Historiker Pinto-Duschinsky wirft der Stiftung Verdrängung vor: Er fällt ein vernichtendes Urteil über den Stiftungsgründer Alfred Toepfer.

Hamburg. Als der Hamburger Unternehmer Alfred Toepfer 1993 starb, wurde er als Stifter und Mäzen hoch geehrt. Dass dieser verdienstvolle Mann, dessen 1931 gegründete Stiftung F.V.S. Projekte in den Bereichen Kultur, Wissenschaft, Bildung und Naturschutz weit über Deutschland hinaus mit erheblichen Mitteln fördert, persönlich und geschäftlich in das nationalsozialistische System verstrickt war, geriet erst vor etwa anderthalb Jahrzehnten in den Fokus der öffentlichen Wahrnehmung und ist seither Gegenstand der zeitgeschichtlichen Forschung.

In der April-Ausgabe der Zeitschrift "Standpoint" hat der britische Historiker Michael Pinto-Duschinsky jetzt unter der Überschrift "Die Toepfer-Akten - ein Nazi-Schatten über Oxford" nicht nur ein vernichtendes Urteil über Toepfer gefällt, sondern zugleich heftige Kritik an der Alfred-Toepfer-Stiftung F.V.S. geübt und gefordert, dass die Universität Oxford ihre Kontakte zu der Hamburger Institution abbrechen soll. Durch die finanzielle Unterstützung, die die Universität Oxford durch Stipendien erfährt, nähme die Toepfer-Stiftung Einfluss auf die Art, in der der Holocaust dort "gelehrt oder - genauer gesagt - zu wenig gelehrt" werde. Pinto-Duschinsky behauptet, die Stiftung versuche Toepfers Nazi-Verstrickungen zu leugnen und habe ihm persönlich den Zugang zu wichtigen Akten verweigert.

Ansgar Wimmer, seit 2005 Vorstandsvorsitzender der Stiftung, bestreitet diese Vorwürfe und verweist auf die Bemühungen der Stiftung, die Biografie ihres Gründers aufzuarbeiten: Von 1997 an hatte eine Historikerkommission, der auch der renommierte Zeitgeschichtler Hans Mommsen angehörte, Toepfers Aktivitäten in der NS-Zeit erforscht und im Jahr 2000 eine Publikation dazu vorgelegt. Noch kritischer betrachtet der Autor Jan Zimmermann den Stiftungsgründer in seiner Biografie, die 2008 in der Reihe "Hamburger Köpfe" erschienen ist und ebenfalls von der Toepfer-Stiftung gefördert wurde. Auf ihrer Webseite verweist die Stiftung auf beide Publikationen.

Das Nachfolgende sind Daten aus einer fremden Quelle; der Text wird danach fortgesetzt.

Lemma walk_loop_replay fs nf limit :
  forall cs w r w1,
    walk_loop limit fs nf cs w = (Ok r, w1) ->
    fs_valid w fs ->
    forall w', sees w1 w' ->
      (nf = true \/ isSymlink (deref w' (lookup_in w' (links r) (basename r))) = false) ->
      walk_loop limit fs nf cs w' =
        (Ok (with_node r (lookup_in w' (links r) (basename r))), w').
Proof.
  induction limit as [|limit IH]; intros cs w r w1 H Hv w' Hsees Hx; simpl in H.
  - discriminate H.
  - mstep H. mstep H.
    destruct (getRootLinks_post _ _ _ _ E Hv) as (-> & m & Hm).
    pose proof (run_sees _ _ _ _ (keeps_getRootLinks fs) E) as Hw0.
    pose proof (run_sees _ _ _ _ (keeps_walk_steps fs nf _ _ _ _) E0) as Hw2.
    assert (sees w2 w') as Hw2'.
    { destruct a0 as [res|cs'].
      - mrun_in H. inversion H; subst. exact Hsees.
      - eapply sees_trans; [|exact Hsees].
        exact (run_sees _ _ _ _ (keeps_walk_loop limit fs nf cs') H). }
    assert (exists m', FileSystem.lazy_links (fs_at w' fs) = Some m') as (m' & Hm').
    { assert (sees w0 w') as H0' by (eapply sees_trans; eassumption).
      destruct (sb_root _ _ _ H0' fs m Hm) as (m' & ? & _). eauto. }
    pose proof (walk_steps_replay fs nf cs (RootLinks fs) None [] w0 a0 w2 E0
                  ltac:(simpl; eauto) w' Hw2') as Hrep.
    simpl.
    rewrite (bind_Ok _ _ _ _ _ (getRootLinks_materialized fs w' m' Hm')).
    destruct a0 as [res|cs'].
    + mrun_in H. inversion H; subst.
      rewrite (bind_Ok _ _ _ _ _ (Hrep Hx)). reflexivity.
    + rewrite (bind_Ok _ _ _ _ _ Hrep).
      apply (IH cs' w2 r w1 H); [|exact Hsees|exact Hx].
      unfold fs_valid in *.
      rewrite <- (sb_fslen _ _ _ Hw2), <- (sb_fslen _ _ _ Hw0). exact Hv.
Qed.

(** ** What a walk returns *)

Lemma walk_steps_inl fs nf rest :
  forall lk par seen w r w1,
    walk_steps fs nf lk par seen rest w = (Ok (inl r), w1) ->
    lk = slot_of fs par ->
    (forall p, par = Some p -> isDirectory (Some (inode_at w p)) = true) ->
    (exists m, links_of w lk = Some m) ->
    walk_result_ok fs nf w1 r /\
    realpath r = vpath.format (seen ++ rest) /\
    (parent r = None -> par = None /\ rest = [basename r]) /\
    (exists pre, rest = (pre ++ [basename r])%list).
Proof.
  induction rest as [|b rest IH]; intros lk par seen w r w1 H Hslot Hpar Hmat.
  - discriminate H.
  - rewrite walk_steps_cons in H. cbv zeta in H.
    destruct ((match rest with [] => true | _ :: _ => false end) &&
              (nf || negb (isSymlink (deref w (lookup_in w lk b))))) eqn:Hcond.
    + inversion H; subst. simpl.
      apply andb_prop in Hcond. destruct Hcond as [Hlast Hc].
      assert (rest = []) as -> by (destruct rest; [reflexivity|discriminate Hlast]).
      split; [|split; [reflexivity|split; [tauto|exists []; reflexivity]]].
      unfold walk_result_ok; cbn [node links basename parent]. split; [reflexivity|].
      split; [|tauto].
      apply orb_prop in Hc. destruct Hc as [-> | Hc]; [tauto|].
      right. apply negb_true_iff in Hc. exact Hc.
    + destruct (lookup_in w lk b) as [a|] eqn:Hlook; [|discriminate H].
      cbn [deref] in H.
      destruct (isSymlink (Some (inode_at w a))) eqn:Hsym; [discriminate H|].
      destruct (isDirectory (Some (inode_at w a))) eqn:Hdir; [|discriminate H].
      mstep H.
      pose proof (isDirectory_valid _ _ Hdir) as Hva.
      destruct (getLinks_post _ _ _ _ _ E Hva) as (-> & m2 & Hm2).
      pose proof (run_sees _ _ _ _ (keeps_getLinks fs a) E) as Hw0.
      destruct (deref_kept w w0 a Hw0 Hva) as (_ & Hd' & _ & _).
      destruct (IH (NodeLinks a) (Some a) (seen ++ [b])%list w0 r w1 H eq_refl)
        as (Hok & Hrp & Hnone & pre & Hpre).
      { intros p [= <-]. rewrite Hd'. exact Hdir. }
      { simpl. eauto. }
      split; [exact Hok|]. split; [rewrite Hrp, <- app_assoc; reflexivity|].
      split.
      * intros Hp. destruct (Hnone Hp) as [Habs _]. discriminate Habs.
      * exists (b :: pre). rewrite Hpre. reflexivity.
Qed.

Als Beleg für Toepfers schuldhaftes Verhalten führt Pinto-Duschinsky in seinem Artikel längst veröffentlichte Tatsachen an und bedient sich dabei ohne Quellenangabe in der Biografie von Jan Zimmermann. So erwähnt er zum Beispiel, dass eine von Toepfers Tochterfirmen Löschkalk an das Getto von Lodz geliefert hat, der dort zur Abdeckung von Massengräbern benutzt worden war. Darüber hatte aber bereits die Historikerkommission im Jahr 2000 berichtet. "Das ist ein beschämender und bedrückender Vorgang, den die Stiftung nach seinem Bekanntwerden nie in Abrede gestellt hat", sagt Wimmer, der bestreitet, Pinto-Duschinsky Zugang zu wichtigen Akten verweigert zu haben. "Gerade weil wir uns um Transparenz bemühen, haben wir die Verlegung der Akten ins Hanseatische Wirtschaftsarchiv veranlasst, wo sie der wissenschaftlichen Forschung uneingeschränkt zugänglich sind."

In Oxford soll nun ein Ausschuss die "Hanseatic Scholarships" und das Wirken der Toepfer-Stiftung überprüfen. "Ich hoffe sehr, dass sich die Mitglieder des Ausschusses ein unvoreingenommenes Bild von der Stiftung und ihren Bemühungen machen, die schwierige Biografie ihres Gründers vorbehaltlos erforschen zu lassen", meint der Vorstandsvorsitzende.

Zu den Mitgliedern der Kommission gehört auch Richard Evans, der in Cambridge Moderne Geschichte lehrt. Evans wurde u. a. durch seine 1987 erschienene Untersuchung "Death in Hamburg" über die Hamburger Cholera-Epidemie von 1892 bekannt. Die Forschung dafür hatte ihm ein Stipendium der Alfred-Toepfer-Stiftung ermöglicht.